PENAL CODE SECTION 187: Murder is the unlawful killing of a human being with malice aforethought.

Robbie Farris was in jail. He'd be there a long time and there wasn't a whole-hell-of-a-lot I could do about it.
His professor was dead and there wasn't a whole-hell-of-a-lot I could do about that either.

I threaded my way up the Santa Ana Freeway heading for the L.A. County Jail, going at a good clip until a
couple of lunkheads, discussing their fender bender on the side of the road, had traffic snarled all the way
back to the 710. They were hammering away at each other, but a few quick jabs from the bigger guy
seemed to quell the debate. I crept by in my five year old '68 Corvette, steaming. My pants were pressed,
shirt only worn once, shoes halfway shined, and I was even on time, but now the traffic would make me late–
again.

My client, Robbie Farris–charged with section 187, one count–was waiting at the jail. He wasn't going
anywhere. But I hated being late. I'd have to do better with these minor imperfections. Racking my brain, I
could only think of a few, but the peccadilloes were part of my personality, and we wouldn't want to change
that.
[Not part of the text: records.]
(** X19 ([IncrementCT], [IncrementT], [checkAutoSave]): while the entry
    holds no valid game score, no game is saved and the counters do not
    add up to more than before. *)
Theorem invalid_entry_freezes_the_game (Atoi : string -> option Z)
    (text : string) (ins : list tracker.Input) (tr : tracker.Tracker) :
  tracker.maxEntryText tr = text ->
  tracker.validScore Atoi text = None ->
  forallb tracker.keepsEntry ins = true ->
  0 <= tracker.ctWins tr -> 0 <= tracker.tWins tr ->
  tracker.games (tracker.inputs Atoi ins tr) = tracker.games tr
  /\ tracker.ctWins (tracker.inputs Atoi ins tr)
     + tracker.tWins (tracker.inputs Atoi ins tr)
     <= tracker.ctWins tr + tracker.tWins tr.
Proof.
  intros Htext Hbad Hkeep Hc Ht.
  destruct (frozen_inputs Atoi text (tracker.games tr)
              (tracker.ctWins tr + tracker.tWins tr) ins tr)
    as (_ & Hg & _ & Hs); try assumption.
  - repeat split; try assumption; lia.
  - now split.
Qed.

(** X20 ([saveGameScoreConfig]): starting from a positive configured
    game score, the configured game score stays positive, and every
    configuration written by [config.Save] carries a positive one. *)
Theorem config_game_score_stays_positive (Atoi : string -> option Z)
    (cfgScore : Z) (text : string) (ins : list tracker.Input) :
  0 < cfgScore ->
  0 < tracker.configGameScore (tracker.inputs Atoi ins (tracker.New cfgScore text))
  /\ forall n,
       tracker.SaveConfig n
         ∈ tracker.effects (tracker.inputs Atoi ins (tracker.New cfgScore text)) ->
       0 < n.
Proof.
  intros Hpos.
  destruct (configInv_inputs Atoi ins (tracker.New cfgScore text)) as [Hc Hf].
  - split; [exact Hpos | constructor].
  - split; [exact Hc|]. intros n Hin.
    rewrite Forall_forall in Hf. exact (Hf _ Hin).
Qed.

(** X21 ([IncrementCT] through [checkAutoSave] and [HandleDone]): the
    increment that brings CT to the game score saves the game with the
    scores of that moment, plays the increment sound and then the end
    sound for the player's team, and resets both counters; when the save
    fails the counters stay, an error is shown, and further CT
    increments do nothing. *)
Theorem reaching_the_score_saves_the_game (Atoi : string -> option Z)
    (tr : tracker.Tracker) (g : Z) :
  tracker.validScore Atoi (tracker.maxEntryText tr) = Some g ->
  tracker.ctWins tr + 1 = g ->
  tracker.tWins tr < g ->
  (tracker.ctWins (tracker.IncrementCT Atoi true tr) = 0
   /\ tracker.tWins (tracker.IncrementCT Atoi true tr) = 0
   /\ tracker.games (tracker.IncrementCT Atoi true tr)
      = tracker.games tr
        ++ [database.mkGame g (tracker.tWins tr) g (tracker.team tr)]
   /\ tracker.effects (tracker.IncrementCT Atoi true tr)
      = tracker.effects tr
        ++ [tracker.UpdateLabels; tracker.Play tracker.CTIncrementSound;
            tracker.Play (soundWhenCTWins (tracker.team tr));
            tracker.UpdateLabels])
  /\ (tracker.ctWins (tracker.IncrementCT Atoi false tr) = g
      /\ tracker.tWins (tracker.IncrementCT Atoi false tr) = tracker.tWins tr
      /\ tracker.games (tracker.IncrementCT Atoi false tr) = tracker.games tr
      /\ tracker.effects (tracker.IncrementCT Atoi false tr)
         = tracker.effects tr
           ++ [tracker.UpdateLabels; tracker.Play tracker.CTIncrementSound;
               tracker.ShowSaveError]
      /\ forall dbOk,
           tracker.IncrementCT Atoi dbOk (tracker.IncrementCT Atoi false tr)
           = tracker.IncrementCT Atoi false tr).
Proof.
  intros Hg Hreach Hless.
  pose proof (validScore_pos Atoi _ g Hg) as Hpos.
  assert (Hfull : (g <=? tracker.ctWins tr) = false) by (apply Z.leb_gt; lia).
  assert (Hnow : (g <=? tracker.ctWins tr + 1) = true) by (apply Z.leb_le; lia).
  assert (Hinc : forall dbOk,
            tracker.IncrementCT Atoi dbOk tr
            = tracker.HandleDone Atoi dbOk (bumpCT tr)).
  { intros dbOk. unfold tracker.IncrementCT. rewrite Hg, Hfull.
    fold (bumpCT tr). unfold tracker.checkAutoSave.
    change (tracker.maxEntryText (bumpCT tr)) with (tracker.maxEntryText tr).
    rewrite Hg. change (tracker.ctWins (bumpCT tr)) with (tracker.ctWins tr + 1).
    now rewrite Hnow. }
  assert (Hdone : forall dbOk,
            tracker.HandleDone Atoi dbOk (bumpCT tr)
            = if dbOk
              then tracker.resetScores
                     (tracker.playMatchEndSound (tracker.saveGame g (bumpCT tr)))
              else tracker.emit tracker.ShowSaveError (bumpCT tr)).
  { intros dbOk. unfold tracker.HandleDone.
    change (tracker.maxEntryText (bumpCT tr)) with (tracker.maxEntryText tr).
    now rewrite Hg. }
  split.
  - rewrite Hinc, Hdone.
    assert (Hsound : tracker.playMatchEndSound (tracker.saveGame g (bumpCT tr))
                     = tracker.emit
                         (tracker.Play (soundWhenCTWins (tracker.team tr)))
                         (tracker.saveGame g (bumpCT tr))).
    { unfold tracker.playMatchEndSound, soundWhenCTWins. simpl.
      destruct (String.eqb (tracker.team tr) database.TeamCT).
      - assert (Hw : (tracker.tWins tr <? tracker.ctWins tr + 1) = true)
          by (apply Z.ltb_lt; lia).
        now rewrite Hw.
      - destruct (String.eqb (tracker.team tr) database.TeamT); [|reflexivity].
        assert (Hl : (tracker.ctWins tr + 1 <? tracker.tWins tr) = false)
          by (apply Z.ltb_ge; lia).
        now rewrite Hl. }
    rewrite Hsound. simpl. rewrite Hreach.
    repeat split. now rewrite <- !app_assoc.
  - rewrite Hinc, Hdone. simpl. rewrite Hreach.
    repeat split; [now rewrite <- !app_assoc|].
    intros dbOk. unfold tracker.IncrementCT at 1. simpl. rewrite Hg.
    simpl. rewrite Hreach. now rewrite Z.leb_refl.
Qed.

Lemma otherTeam_involutive team : otherTeam (otherTeam team) = team.
Proof.
  unfold otherTeam.
  destruct (String.eqb_spec team database.TeamCT) as [->|Hct]; [reflexivity|].
  destruct (String.eqb_spec team database.TeamT) as [->|Ht]; [reflexivity|].
  destruct (String.eqb_spec team database.TeamCT); [contradiction|].
  destruct (String.eqb_spec team database.TeamT); [contradiction|reflexivity].
Qed.

(** X22 ([SwapTeams]): the two counters change places and the team
    changes side; no game is saved; swapping twice restores counters and
    team; with no team selected only the labels are refreshed. *)
Theorem SwapTeams_swaps_back (tr : tracker.Tracker) :
  tracker.ctWins (tracker.SwapTeams tr) = tracker.tWins tr
  /\ tracker.tWins (tracker.SwapTeams tr) = tracker.ctWins tr
  /\ tracker.team (tracker.SwapTeams tr) = otherTeam (tracker.team tr)
  /\ tracker.games (tracker.SwapTeams tr) = tracker.games tr
  /\ tracker.ctWins (tracker.SwapTeams (tracker.SwapTeams tr)) = tracker.ctWins tr
  /\ tracker.tWins (tracker.SwapTeams (tracker.SwapTeams tr)) = tracker.tWins tr
  /\ tracker.team (tracker.SwapTeams (tracker.SwapTeams tr)) = tracker.team tr
  /\ (tracker.team tr <> database.TeamCT ->
      tracker.team tr <> database.TeamT ->
      tracker.effects (tracker.SwapTeams tr)
      = tracker.effects tr ++ [tracker.UpdateLabels]).
Proof.
  pose proof (core_SwapTeams tr) as H1.
  pose proof (core_SwapTeams (tracker.SwapTeams tr)) as H2.
  unfold core in H1, H2.
  injection H1 as Hc Ht Hteam Hg _.
  injection H2 as Hc2 Ht2 Hteam2 _ _.
  rewrite Hc2, Ht2, Hteam2, Hc, Ht, Hteam, otherTeam_involutive.
  repeat split; try assumption.
  intros Hnct Hnt. unfold tracker.SwapTeams. simpl.
  destruct (String.eqb_spec (tracker.team tr) database.TeamCT); [contradiction|].
  destruct (String.eqb_spec (tracker.team tr) database.TeamT); [contradiction|].
  reflexivity.
Qed.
My main fault–if it was fault–had to do with women. The first thought that crossed my mind when I met
a woman, any woman, young or old, was what it would be like to sleep with her. I don't mean to imply that
I'm obsessed with sex, and sex certainly isn't obsessed with me. But when you are thirty-five and divorced,
a healthy male with an active libido, isn't thinking about sex normal, or what? Contrary to my married
friends' fantasies, bachelor life isn't all that thrilling. It's just lonely.

It was a hot Monday morning in October, about nine A.M., and the prisoner I was assigned to represent, in
all likelihood, would be behind bars until the new millennium. It wasn't that I was such a lousy lawyer; in fact,
I was damn good. It was just that Robbie Farris committed the crime, murdered his college professor, and
now–after his conscience kicked in–demanded that I let him plead guilty.
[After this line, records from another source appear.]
(** * The Yeelight session of [bulbs/bulb.js]

    A shallow embedding of the class [YeeBulb]: the session object, its
    synchronous methods as functions on the object's state, and its
    asynchronous methods as a transition system whose steps are the
    run-to-completion segments of the JavaScript event loop (an event
    listener, a timer callback, a call from outside, or one job of the
    promise job queue). *)

From stdpp Require Import gmap strings list fin_maps pretty.
From Stdlib Require Import ZArith Ascii String.

Set Warnings "-register-all".
#[local] Open Scope Z_scope.

(** ** JavaScript values *)

(** A value produced by [JSON.parse].  Numbers are the integers (the protocol
    has no others) that a double holds exactly, which [String(n)] writes in
    decimal.  The members of an object are listed in enumeration order and a
    key occurs once; lookup takes the first binding. *)
Inductive json : Type :=
| JNull
| JBool (b : bool)
| JNum (n : Z)
| JStr (s : string)
| JArr (items : list json)
| JObj (fields : list (string * json)).

(** The values that travel through promises: JSON values, [undefined], and
    error objects ([new Error(msg)] made by the class, [TypeError] and
    [RangeError] raised by the runtime). *)
Inductive jsval : Type :=
| VUndefined
| VJson (j : json)
| VError (msg : string)
| VTypeError (what : string)
| VRangeError (what : string).

(** A settled promise. *)
Inductive outcome : Type :=
| Fulfilled (v : jsval)
| Rejected (e : jsval).

(** A JavaScript number, which is a double.  [Num z] is an integer below
    [2 ^ 53] in magnitude: a double holds it exactly and [String] writes all
    its digits.  [Float neg m e] is any other finite double but zero, of
    magnitude [m * 2 ^ e] with [2 ^ 52 <= m < 2 ^ 53] and [e <= 971], or
    with [m < 2 ^ 52] and [e = -1074]. *)
Inductive jsnum : Type :=
| Num (z : Z)
| NaN
| NegZero
| Infinity (neg : bool)
| Float (neg : bool) (m e : Z).

Fixpoint obj_get (k : string) (fs : list (string * json)) : option json :=
  match fs with
  | [] => None
  | (k', v) :: fs' => if String.eqb k k' then Some v else obj_get k fs'
  end.

(** [k in obj] for an object made by [JSON.parse], at a key that
    [Object.prototype] does not define. *)
Definition has_key (k : string) (fs : list (string * json)) : bool :=
  match obj_get k fs with Some _ => true | None => false end.

Definition obj_keys (fs : list (string * json)) : list string := map fst fs.

(** [String(v)], which is also the property key [obj[v]] uses.  [None] is
    the [TypeError] of an object whose own [toString] member hides the
    inherited method. *)
Fixpoint js_to_string (j : json) : option string :=
  match j with
  | JNull => Some "null"
  | JBool true => Some "true"
  | JBool false => Some "false"
  | JNum n => Some (pretty n)
  | JStr s => Some s
  | JArr items =>
      (fix join (l : list json) : option string :=
         match l with
         | [] => Some ""
         | x :: l' =>
             let elem := match x with JNull => Some "" | _ => js_to_string x end in
             match l' with
             | [] => elem
             | _ :: _ =>
                 match elem, join l' with
                 | Some s, Some r => Some (s +:+ "," +:+ r)
                 | _, _ => None
                 end
             end
         end) items
  | JObj fs => if has_key "toString" fs then None else Some "[object Object]"
  end.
After I'd agreed to take the case, three days ago, I had a short phone conversation with Robbie. And after
listening to his incoherent babble, I hung up and phoned the judge, Hissoner Abraham J. Tobias, the guy
who assigned the case to me. I asked for a continuance of the arraignment, or to be more accurate, I
begged. The judge gave me an additional two days, until next Wednesday.

From my discussion with Robbie, I gleaned that he had found Jesus. I guessed he figured he could score a
few brownie points with the Lord by admitting his deed in open court. I tried to persuade him it wasn't such
a good idea. I told him it would be better to try to score a few brownie points with a jury, then if God wanted
him to do life in prison, He'd let the jury know. What could that hurt? But Robbie was adamant and now my
role would be to see that he got the best possible deal.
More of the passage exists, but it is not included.